Included among her more than a dozen diagnosed disorders was atypical trigeminal neuralgia. This chronic condition affects the trigeminal nerve, which carries sensation from the face to the brain. Trigeminal neuralgia can lead to excruciating pain. Many describe the pain as feeling like "being stabbed with a knife that is attached to an electrical outlet." Doctors often refer to trigeminal neuralgia "the most excruciating pain known to man." Atypical trigeminal neuralgia has the added effect of causing a continual background headache and pain behind the eyes. It can affect nerve branches in the forehead, cheek and jaw.
To manage trigeminal neuralgia, along with pain triggered by another chronic disorder, anesthesia dolorosa, Dr. Lachance suggested Amy consider participating in a Mayo Clinic clinical research trial investigating the use of neurostimulators for pain control. A device was surgically placed by Kendall Lee, M.D., Ph.D., and his surgical team on the motor cortex of her brain, delivering electrical stimulation 40 times a second via 16 electrodes.
For a week after the surgery, Amy remained in the hospital. During that time, she was carefully monitored by her Mayo Clinic team to assess how well the neurostimulator was working. To her immense relief, the device offered significant pain control — a 50 percent improvement, she says. She went home with the device in place, and it continues to deliver reliable pain management.
A new point of view
Although she has seen tremendous improvement in her health over the last several years, Amy has accepted that it is unlikely she will ever return to her old lifestyle. But she sees clear benefits that have come from her experiences.

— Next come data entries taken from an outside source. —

(** X11.  Targets that no longer occur in the text, for instance after an edit,
    blank nothing: the quiz text is the source text.  [generateAndSetQuiz]
    still gives each of them a number and an answer entry, and [createQuiz]
    still clears the selection. *)
Theorem absent_targets_blank_nothing :
  (∀ st : App.State,
     App.selections st ≠ [] → nonemptyTargets (App.selections st) →
     (∀ w, w ∈ App.selections st → strIncludes (App.markdown st) w = false) →
     ∃ st', App.generateAndSetQuiz st = Some st'
       ∧ App.quizText st' = App.markdown st
       ∧ word <$> App.quizAnswers st' = App.selections st)
  ∧ (∀ st : Editor.State,
     Editor.selections st ≠ [] → nonemptyTargets (Editor.selections st) →
     (∀ w, w ∈ Editor.selections st → strIncludes (Editor.markdown st) w = false) →
     Editor.createQuiz st
     = Some {| Editor.markdown := Editor.markdown st; Editor.selections := [] |}).
Proof.
  split; intros st Hsel Hne Habs.
  - eexists. split; [by apply App_generate_eq|]. cbn. split.
    + apply seqReplace_absent; [done| |done]. intros. apply App_blank_plain.
    + apply numbered_words.
  - rewrite Editor_createQuiz_eq by done. unfold replaceWith.
    by rewrite createQuiz_scan_absent.
Qed.

Lemma absent_targets_blank_nothing_witness :
  let st := appState (str "a dog") [str "cat"] in
  App.selections st ≠ [] ∧ nonemptyTargets (App.selections st)
  ∧ (∀ w, w ∈ App.selections st → strIncludes (App.markdown st) w = false)
  ∧ ∃ st', App.generateAndSetQuiz st = Some st'
      ∧ App.quizText st' = App.markdown st
      ∧ word <$> App.quizAnswers st' = App.selections st.
Proof.
  assert (nonemptyTargets [str "cat"]) as Hne by (by apply nonemptyTargets_singleton).
  assert (∀ w, w ∈ [str "cat"] → strIncludes (str "a dog") w = false) as Habs
    by (by intros w ->%list_elem_of_singleton).
  split; [done|]. split; [exact Hne|]. split; [exact Habs|].
  apply (proj1 absent_targets_blank_nothing (appState (str "a dog") [str "cat"]));
    [done | exact Hne | exact Habs].
Defined.

(** *** Overlapping targets in [createQuiz] *)

Lemma PassFirst_createQuiz ws :
  ws ≠ [] → (∀ w, w ∈ ws → w ≠ []) →
  ∀ t n b,
    PassFirst ws Editor.blank n t
      (snd (replace_go (RSeq (RGroup (altRegex ws)) REmpty)
              (λ st m _ _, Editor.replacer ws st m) n b 0 t)).
Proof.
  intros Hws Hne.
  apply (scan_ind ws (λ t, ∀ n b, PassFirst ws _ n t _)); [done|..].
  - intros n b. rewrite replace_go_end; [constructor|].
    by rewrite matchAt_createQuiz, firstMatch_nil.
  - intros w t Hf IH n b.
    pose proof (firstMatch_Some _ _ _ Hf) as [Hin _].
    rewrite replace_go_hit.
    + unfold Editor.replacer at 1.
      rewrite (proj2 (includes_elem ws w) Hin).
      specialize (IH (n + 1)%N (b ++ w)).
      destruct (replace_go _ _ (n + 1)%N (b ++ w) 0 t) as [n' out].
      apply PassFirst_hit; [done | by apply Hne | done].
    + by apply Hne.
    + rewrite matchAt_createQuiz, Hf by done.
      cbn [fmap option_fmap option_map]. by rewrite drop_app_length.
  - intros c t Hf IH n b. rewrite replace_go_miss.
    + specialize (IH n (b ++ [c])).
      destruct (replace_go _ _ n (b ++ [c]) 0 t) as [n' out].
      by apply PassFirst_keep.
    + by rewrite matchAt_createQuiz, Hf.
Qed.

(** X12.  [createQuiz] settles overlaps by position first and insertion order
    next: the text is read once from left to right, and where several
    targets start at the same position the one selected first is the one
    replaced, even when a later one is longer. *)
Theorem createQuiz_first_selected_wins (st : Editor.State) :
  Editor.selections st ≠ [] →
  nonemptyTargets (Editor.selections st) →
  ∃ st', Editor.createQuiz st = Some st'
    ∧ PassFirst (Editor.selections st) Editor.blank 1
        (Editor.markdown st) (Editor.markdown st').
Proof.
  intros Hsel Hne. rewrite Editor_createQuiz_eq by done. eexists. split; [done|].
  cbn [Editor.markdown]. unfold replaceWith. by apply PassFirst_createQuiz.
Qed.

Lemma createQuiz_first_selected_wins_witness :
  let st := editorState (str "cat catalog") [str "cat"; str "catalog"] in
  Editor.selections st ≠ [] ∧ nonemptyTargets (Editor.selections st)
  ∧ ∃ st', Editor.createQuiz st = Some st'
      ∧ PassFirst (Editor.selections st) Editor.blank 1
          (Editor.markdown st) (Editor.markdown st').
Proof.
  assert (nonemptyTargets [str "cat"; str "catalog"]) as Hne.
  { intros w [->|[->|[]%elem_of_nil]%elem_of_cons]%elem_of_cons; done. }
  split; [done|]. split; [exact Hne|].
  apply (createQuiz_first_selected_wins
           (editorState (str "cat catalog") [str "cat"; str "catalog"]));
    [done | exact Hne].
Defined.

Example createQuiz_cat_catalog :
  Editor.createQuiz (editorState (str "cat catalog") [str "cat"; str "catalog"])
  = Some (editorState (str "({1}) ({2})alog") []).
Proof. reflexivity. Qed.

(** *** Escaping *)

Lemma litRegex_inj w1 w2 : litRegex w1 = litRegex w2 → w1 = w2.
Proof.
  revert w2. induction w1 as [|c w1 IH]; intros [|d w2]; simpl; try done.
  intros [= -> H]. f_equal. by apply IH.
Qed.

Lemma flat_map_escapeUnit_plain w :
  Forall (λ c, isSyntaxChar c = false) w → flat_map escapeUnit w = w.
Proof.
  induction 1 as [|c w Hc _ IH]; [done|]. simpl. unfold escapeUnit at 1.
  by rewrite Hc, IH.
Qed.

Lemma length_escapeRegExp_upper w : length (escapeRegExp w) ≤ 2 * length w.
Proof.
  rewrite escapeRegExp_flat_map. induction w as [|c w IH]; simpl; [lia|].
  rewrite length_app.
  assert (length (escapeUnit c) ≤ 2)
    by (unfold escapeUnit; destruct (isSyntaxChar c); simpl; lia).
  lia.
Qed.

(** X13.  The escaping expression puts one backslash in front of each of the
    fourteen syntax characters and copies every other code unit; it leaves
    a text without syntax characters as it is, at most doubles the length,
    and never maps two different texts to the same pattern. *)
Theorem escapeRegExp_spec :
  (∀ w, escapeRegExp w
        = flat_map (λ c, if cu_in c (str ".*+?^${}()|[]\") then [BACKSLASH; c] else [c]) w)
  ∧ (∀ w, Forall (λ c, cu_in c (str ".*+?^${}()|[]\") = false) w → escapeRegExp w = w)
  ∧ (∀ w, length w ≤ length (escapeRegExp w) ≤ 2 * length w)
  ∧ (∀ w1 w2, escapeRegExp w1 = escapeRegExp w2 → w1 = w2).
Proof.
  split_and!.
  - apply escapeRegExp_flat_map.
  - intros w Hw. rewrite escapeRegExp_flat_map. by apply flat_map_escapeUnit_plain.
  - intros w. split; [apply length_escapeRegExp | apply length_escapeRegExp_upper].
  - intros w1 w2 H. apply litRegex_inj.
    pose proof (RegExp_escapeRegExp w1) as H1. rewrite H, RegExp_escapeRegExp in H1.
    congruence.
Qed.

Lemma escapeRegExp_spec_witness :
  Forall (λ c, cu_in c (str ".*+?^${}()|[]\") = false) (str "cat")
  ∧ escapeRegExp (str "cat") = str "cat".
Proof.
  assert (Forall (λ c, cu_in c (str ".*+?^${}()|[]\") = false) (str "cat")) as H
    by (by repeat constructor).
  split; [exact H|].
  exact (proj1 (proj2 escapeRegExp_spec) (str "cat") H).
Defined.

(** *** Line breaks *)

Lemma replaceConst_newline r b t :
  replaceConst newlineRe r b t = flat_map (λ c, if (c =? LF)%N then r else [c]) t.
Proof.
  revert b. induction t as [|c t IH]; intros b; [done|].
  cbn [flat_map]. rewrite <- (IH (b ++ [c])). unfold replaceConst.
  destruct (c =? LF)%N eqn:E.
  - change (c :: t) with ([c] ++ t). rewrite replace_go_hit; [|done|].
    + by destruct (replace_go _ _ tt (b ++ [c]) 0 t) as [[] out].
    + unfold matchAt, newlineRe. cbn. by rewrite E.
  - rewrite replace_go_miss.
    + by destruct (replace_go _ _ tt (b ++ [c]) 0 t) as [[] out].
    + unfold matchAt, newlineRe. cbn. by rewrite E.
Qed.

Lemma br_no_newline t :
  cu_in LF (flat_map (λ c, if (c =? LF)%N then BR else [c]) t) = false.
Proof.
  induction t as [|c t IH]; [done|]. cbn [flat_map]. rewrite cu_in_app, IH, orb_false_r.
  destruct (c =? LF)%N eqn:E; [done|].
  unfold cu_in. cbn [existsb]. by rewrite N.eqb_sym, E.
Qed.

(** X14.  With nothing selected the preview of [App] and [Editor] is the text
    with every line feed turned into a [<br />] tag and every other code
    unit as it is, so that no line feed is left; the TypeScript component
    hands the text on untouched. *)
Theorem preview_without_selection :
  (∀ st, App.selections st = [] →
     App.highlightedText st
     = Some (flat_map (λ c, if (c =? LF)%N then BR else [c]) (App.markdown st)))
  ∧ (∀ st, Editor.selections st = [] →
     Editor.highlightedText st
     = Some (flat_map (λ c, if (c =? LF)%N then BR else [c]) (Editor.markdown st)))
  ∧ (∀ st, AppTs.selections st = [] → AppTs.highlightedText st = Some (AppTs.markdown st))
  ∧ (∀ t, cu_in LF (replace newlineRe BR t) = false).
Proof.
  split_and!.
  - intros st Hs. unfold App.highlightedText. rewrite Hs. cbn.
    by rewrite replace_plain, replaceConst_newline.
  - intros st Hs. unfold Editor.highlightedText. rewrite Hs. cbn.
    by rewrite replace_plain, replaceConst_newline.
  - intros st Hs. unfold AppTs.highlightedText. by rewrite Hs.
  - intros t. rewrite replace_plain, replaceConst_newline by done. apply br_no_newline.
Qed.

Lemma preview_without_selection_witness :
  let st := appState [ch "a"; LF; ch "b"] [] in
  App.selections st = []
  ∧ App.highlightedText st
    = Some (flat_map (λ c, if (c =? LF)%N then BR else [c]) (App.markdown st)).
Proof.
  split; [reflexivity|].
  by apply (proj1 preview_without_selection).
Defined.

(** *** Markers and wrappers that stay whole *)

Lemma numbered_words_elem k ws a : a ∈ numbered k ws → word a ∈ ws.
Proof. intros (i & Hi & _)%numbered_elem. by eapply list_elem_of_lookup_2. Qed.

(** X15.  In both [App] components, when no target can overlap the marker
    of a target selected before it, [generateAndSetQuiz] leaves every
    marker whole: the quiz text is the source text in which occurrences
    of targets stand replaced by the marker of the target's number, as
    the answer key has it, and every other code unit is kept.  The
    replaced occurrences are those of the passes of the loop, one target
    after another in insertion order. *)
Theorem generate_markers_whole :
  (∀ st : App.State,
     App.selections st ≠ [] →
     nonemptyTargets (App.selections st) →
     clearOfEarlier (λ n _, App.blank n) 1 (App.selections st) = true →
     ∃ st', App.generateAndSetQuiz st = Some st'
       ∧ Blanked (λ n _, App.blank n) (λ a, a ∈ App.quizAnswers st')
           (App.markdown st) (App.quizText st')
       ∧ Chain (λ n _, App.blank n) 1 (App.selections st) (App.markdown st)
           (App.quizText st'))
  ∧ (∀ st : AppTs.State,
     AppTs.selections st ≠ [] →
     nonemptyTargets (AppTs.selections st) →
     clearOfEarlier (λ n _, AppTs.blank n) 1 (AppTs.selections st) = true →
     ∃ st', AppTs.generateAndSetQuiz st = Some st'
       ∧ Blanked (λ n _, AppTs.blank n) (λ a, a ∈ AppTs.quizAnswers st')
           (AppTs.markdown st) (AppTs.quizText st')
       ∧ Chain (λ n _, AppTs.blank n) 1 (AppTs.selections st) (AppTs.markdown st)
           (AppTs.quizText st')).
Proof.
  split; intros st Hsel Hne Hclear; eexists.
  - split; [by apply App_generate_eq|]. cbn [App.quizText App.quizAnswers]. split.
    + apply seqReplace_whole; [done | intros; apply App_blank_plain | done].
    + apply Chain_seqReplace; [done|]. intros. apply App_blank_plain.
  - split; [by apply AppTs_generate_eq|]. cbn [AppTs.quizText AppTs.quizAnswers].
    split.
    + apply seqReplace_whole; [done | intros; apply AppTs_blank_plain | done].
    + apply Chain_seqReplace; [done|]. intros. apply AppTs_blank_plain.
Qed.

"My health challenges have taught me that who I am as a person, a wife, and a friend are more important than running that race or getting that promotion," she says. "I am fortunate to have a loving and understanding spouse and family. We all just try to enjoy what we can when I’m feeling well enough."
She credits the coordination and collaboration of her Mayo Clinic care team with easing the stress of finding ways to cope with her complex medical situation.
"When you have more than one medical challenge as I do, it is such a relief to have Mayo manage your care," Amy says. "I do not have to make sure each doctor has current scans or a list of medicines. I can have an MRI in the morning, and every doctor I visit that day already has the scans available and ready to view on their computers. Having an illness is difficult. Managing it with the level of competency in care that I receive at Mayo has made things so much less complicated."